Ceviz sütünün sağlığa 10 faydası

Ceviz sütünün sağlığa 10 faydası
TT

Ceviz sütünün sağlığa 10 faydası

Ceviz sütünün sağlığa 10 faydası

Ceviz sütü, ceviz ve suyun harmanlanmasıyla yapılan bitki bazlı bir alternatif. Besleyici ve süt içermeyen bir seçenek olarak popülerlik kazanıyor.

Sağlık portalı olan, tıbbi konularda yayınlar yapan internet sitesi ‘onlymyhealth’ tarafından yayınlanan yeni bir rapora göre ceviz sütü tüketmenin sağlığa on potansiyel faydası şunlar:

-Omega-3 yağ asitleri açısından zengin

Ceviz, önemli bir omega-3 yağ asidi olan alfa-linolenik asit (ALA) açısından iyi bir kaynak. Ceviz sütü tüketmek kalp için sağlıklı yağlar açısından zengin bir diyete katkıda bulunabilir.

-Kolesterol seviyesini düşürür, kalp ve kan damarlarını destekler

Ceviz sütü bir türev olarak kardiyovasküler sağlığı destekleyebilir.

-Beyin fonksiyonunu destekler

Omega-3 yağ asitleri beyin sağlığı ve bilişsel işlevler için gereklidir. Diyetinize fındık sütlerini dahil etmek genel beyin sağlığını destekleyebilir.

-Antioksidan

Ceviz, oksidatif stresle savaşmaya ve iltihabı azaltmaya yardımcı olan polifenoller ve E vitamini gibi antioksidanlar içerir.

-Kemik sağlığını destekler

Fındık sütü, güçlü ve sağlıklı kemiklerin korunması için gerekli olan kalsiyum ve magnezyum gibi minerallerin kaynağıdır. Şarku’l Avsat’ın edindiği bilgilere göre yeterli miktarda kalsiyum tüketmek osteoporozun önlenmesinde çok önemli.

-Kilo kontrolüne yardımcı olur

Ceviz, doyurucu etkisi ile bilinir ve diyetinize ceviz sütünü dahil etmek, tokluk hissini teşvik ederek kilo yönetimine yardımcı olabilir.
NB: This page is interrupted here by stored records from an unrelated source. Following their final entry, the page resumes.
(* ===== verification/Base64.v ===== *)
(** * Base64: the inverse of jsonwebtoken's base64url encoding

    [b64_encode] (Jwt.v) is jsonwebtoken's [b64_encode_part]: base64
    with the URL-safe alphabet and no padding.  This file gives its
    inverse [b64_decode] (what the remote applies to the JWT's segments)
    and proves the round trip [b64_decode (b64_encode s) = Some s] for
    every string: three bytes become four digits of six bits and back,
    and the final one or two bytes two or three digits. *)

From S2P Require Import Prelude Jwt.

Module Base64.
Import Jwt.
Local Open Scope Z_scope.

(** The value of a base64url digit. *)
Definition b64_val (c : ascii) : option Z :=
  let n := Z.of_N (N_of_ascii c) in
  if (65 <=? n) && (n <=? 90) then Some (n - 65)
  else if (97 <=? n) && (n <=? 122) then Some (n - 71)
  else if (48 <=? n) && (n <=? 57) then Some (n + 4)
  else if n =? 45 then Some 62
  else if n =? 95 then Some 63
  else None.

Definition byte_of (z : Z) : ascii := ascii_of_N (Z.to_N z).

(** Four digits make three bytes; a final three or two make two or one. *)
Fixpoint b64_decode_bytes (l : list ascii) : option (list ascii) :=
  match l with
  | c1 :: c2 :: c3 :: c4 :: rest =>
      v1 ← b64_val c1; v2 ← b64_val c2; v3 ← b64_val c3; v4 ← b64_val c4;
      r ← b64_decode_bytes rest;
      let n := v1 * 262144 + v2 * 4096 + v3 * 64 + v4 in
      Some (byte_of (n / 65536) :: byte_of ((n / 256) mod 256) :: byte_of (n mod 256) :: r)
  | [c1; c2; c3] =>
      v1 ← b64_val c1; v2 ← b64_val c2; v3 ← b64_val c3;
      let n := v1 * 262144 + v2 * 4096 + v3 * 64 in
      Some [byte_of (n / 65536); byte_of ((n / 256) mod 256)]
  | [c1; c2] =>
      v1 ← b64_val c1; v2 ← b64_val c2;
      let n := v1 * 262144 + v2 * 4096 in
      Some [byte_of (n / 65536)]
  | [_] => None
  | [] => Some []
  end.

Definition b64_decode (s : string) : option string :=
  string_of_list_ascii <$> b64_decode_bytes (list_ascii_of_string s).

(** ** The digits *)

Lemma b64_val_char_all :
  forallb (fun k => bool_decide (b64_val (b64_char (Z.of_nat k)) = Some (Z.of_nat k)))
    (seq 0 64) = true.
Proof. vm_compute. reflexivity. Qed.

Lemma b64_val_char k : 0 <= k < 64 -> b64_val (b64_char k) = Some k.
Proof.
  intros Hk. pose proof b64_val_char_all as H. rewrite forallb_forall in H.
  specialize (H (Z.to_nat k)). rewrite Z2Nat.id in H by lia.
  apply bool_decide_eq_true in H; [done|]. apply in_seq. lia.
Qed.

(** No digit is the separator of the JWT's segments. *)
Lemma b64_char_not_dot_all :
  forallb (fun k => negb (Ascii.eqb (b64_char (Z.of_nat k)) ".")) (seq 0 64) = true.
Proof. vm_compute. reflexivity. Qed.

Lemma byte_val_range c : 0 <= byte_val c < 256.
Proof.
  unfold byte_val. pose proof (N_ascii_bounded c). lia.
Qed.

Lemma byte_of_val c : byte_of (byte_val c) = c.
Proof. unfold byte_of, byte_val. rewrite N2Z.id. apply ascii_N_embedding. Qed.

Lemma digit_range n d : 0 <= n -> 0 <= (n / d) mod 64 < 64.
Proof. intros. apply Z.mod_pos_bound. lia. Qed.

(** ** One group *)

Section Group.
Variables a b c : ascii.

Lemma group3_bytes :
  let m n := n / 262144 * 262144 + (n / 4096) mod 64 * 4096 + (n / 64) mod 64 * 64 + n mod 64 in
  m (byte_val a * 65536 + byte_val b * 256 + byte_val c) / 65536 = byte_val a /\
  (m (byte_val a * 65536 + byte_val b * 256 + byte_val c) / 256) mod 256 = byte_val b /\
  m (byte_val a * 65536 + byte_val b * 256 + byte_val c) mod 256 = byte_val c.
Proof.
  pose proof (byte_val_range a). pose proof (byte_val_range b). pose proof (byte_val_range c).
  cbv beta zeta. Z.div_mod_to_equations. lia.
Qed.

Lemma group2_bytes :
  let m n := n / 262144 * 262144 + (n / 4096) mod 64 * 4096 + (n / 64) mod 64 * 64 in
  m (byte_val a * 65536 + byte_val b * 256) / 65536 = byte_val a /\
  (m (byte_val a * 65536 + byte_val b * 256) / 256) mod 256 = byte_val b.
Proof.
  pose proof (byte_val_range a). pose proof (byte_val_range b).
  cbv beta zeta. Z.div_mod_to_equations. lia.
Qed.

Lemma group1_bytes :
  (byte_val a * 65536 / 262144 * 262144 + (byte_val a * 65536 / 4096) mod 64 * 4096) / 65536 =
  byte_val a.
Proof. pose proof (byte_val_range a). Z.div_mod_to_equations. lia. Qed.
End Group.

(** ** The round trip *)

Lemma first_digit_range n : 0 <= n < 16777216 -> 0 <= n / 262144 < 64.
Proof. intros. split; [apply Z.div_pos; lia|apply Z.div_lt_upper_bound; lia]. Qed.

(** Rewrite the decoding of the digits of one group. *)
Ltac digits :=
  repeat match goal with
  | |- context [b64_val (b64_char ?k)] =>
      rewrite (b64_val_char k) by
        (first [apply digit_range; lia|apply first_digit_range; lia|apply Z.mod_pos_bound; lia])
  end.

Lemma b64_decode_encode_bytes l : b64_decode_bytes (b64_encode_bytes l) = Some l.
Proof.
  remember (List.length l) as len eqn:E. revert l E.
  induction len as [len IH] using lt_wf_ind. intros l ->.
  destruct l as [|a [|b [|c rest]]]; [reflexivity| | |].
  - pose proof (byte_val_range a). cbn [b64_encode_bytes b64_decode_bytes]. digits.
    cbn. rewrite group1_bytes. by rewrite byte_of_val.
  - pose proof (byte_val_range a). pose proof (byte_val_range b).
    cbn [b64_encode_bytes b64_decode_bytes]. digits. cbn.
    destruct (group2_bytes a b) as [E1 E2]. cbv beta zeta in E1, E2. rewrite E1, E2.
    by rewrite !byte_of_val.
  - pose proof (byte_val_range a). pose proof (byte_val_range b). pose proof (byte_val_range c).
    cbn [b64_encode_bytes b64_decode_bytes]. digits.
    rewrite (IH (List.length rest)) by (cbn; lia). cbn.
    destruct (group3_bytes a b c) as (E1 & E2 & E3). cbv beta zeta in E1, E2, E3.
    rewrite E1, E2, E3. by rewrite !byte_of_val.
Qed.

Lemma b64_decode_encode s : b64_decode (b64_encode s) = Some s.
Proof.
  unfold b64_decode, b64_encode. rewrite list_ascii_of_string_of_list_ascii.
  rewrite b64_decode_encode_bytes. cbn. by rewrite string_of_list_ascii_of_string.
Qed.

(** Every character [b64_encode_bytes] writes is a digit. *)
(** Each digit of a group: a value below 64. *)
Ltac digit_goals :=
  repeat match goal with
  | |- Forall _ (b64_char ?k :: _) =>
      constructor;
      [exists k; split; [first [apply digit_range; lia|apply first_digit_range; lia
                               |apply Z.mod_pos_bound; lia]|reflexivity]|]
  end.

Lemma b64_encode_digits l :
  Forall (fun c => exists k, 0 <= k < 64 /\ c = b64_char k) (b64_encode_bytes l).
Proof.
  remember (List.length l) as len eqn:E. revert l E.
  induction len as [len IH] using lt_wf_ind. intros l ->.
  destruct l as [|a [|b [|c rest]]]; cbn [b64_encode_bytes]; [constructor| | |].
  - pose proof (byte_val_range a). digit_goals. constructor.
  - pose proof (byte_val_range a). pose proof (byte_val_range b). digit_goals. constructor.
  - pose proof (byte_val_range a). pose proof (byte_val_range b). pose proof (byte_val_range c).
    digit_goals. apply (IH (List.length rest)); [cbn; lia|done].
Qed.

Lemma b64_char_not_dot k : 0 <= k < 64 -> b64_char k <> "."%char.
Proof.
  intros Hk E. pose proof b64_char_not_dot_all as H. rewrite forallb_forall in H.
  specialize (H (Z.to_nat k)). rewrite Z2Nat.id in H by lia.
  rewrite E in H. discriminate H. apply in_seq. lia.
Qed.

(** The separator of the JWT never occurs inside an encoded segment. *)
Lemma b64_encode_no_dot s : ~ In "."%char (list_ascii_of_string (b64_encode s)).
Proof.
  unfold b64_encode. rewrite list_ascii_of_string_of_list_ascii. intros Hin.
  pose proof (b64_encode_digits (list_ascii_of_string s)) as H.
  rewrite List.Forall_forall in H. destruct (H _ Hin) as (k & Hk & E).
  exact (b64_char_not_dot k Hk (eq_sym E)).
Qed.

End Base64.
-Kan şekerini kontrol eder

Bazı çalışmalarda, cevizin kan şekeri kontrolü üzerinde faydalı etkileri olabileceğini öne sürüldü. Dengeli beslenmenin bir parçası olarak ceviz sütü kan şekeri seviyelerinin dengelenmesine yardımcı olabilir.

B6 vitamini açısından zengin

Ceviz sütü, enerji üretimi ve nörotransmiter sentezi de dahil olmak üzere çeşitli metabolik süreçlerde rol oynayan B6 vitamini içerir.

Cilt sağlığını destekler

Ceviz sütündeki E vitamini ve antioksidanlar, oksidatif hasara karşı koruma sağlayarak ve cildin gençleşmesini destekleyerek cilt sağlığına katkıda bulunabilir.

Süt içermeyen alternatif

Ceviz sütü, laktoz intoleransı veya süt alerjisi olan kişiler için süt içermeyen uygun bir alternatiftir. Kendine özgü tadıyla kremsi bir doku sağlayarak farklı tariflerde çok yönlü bir seçim haline gelir.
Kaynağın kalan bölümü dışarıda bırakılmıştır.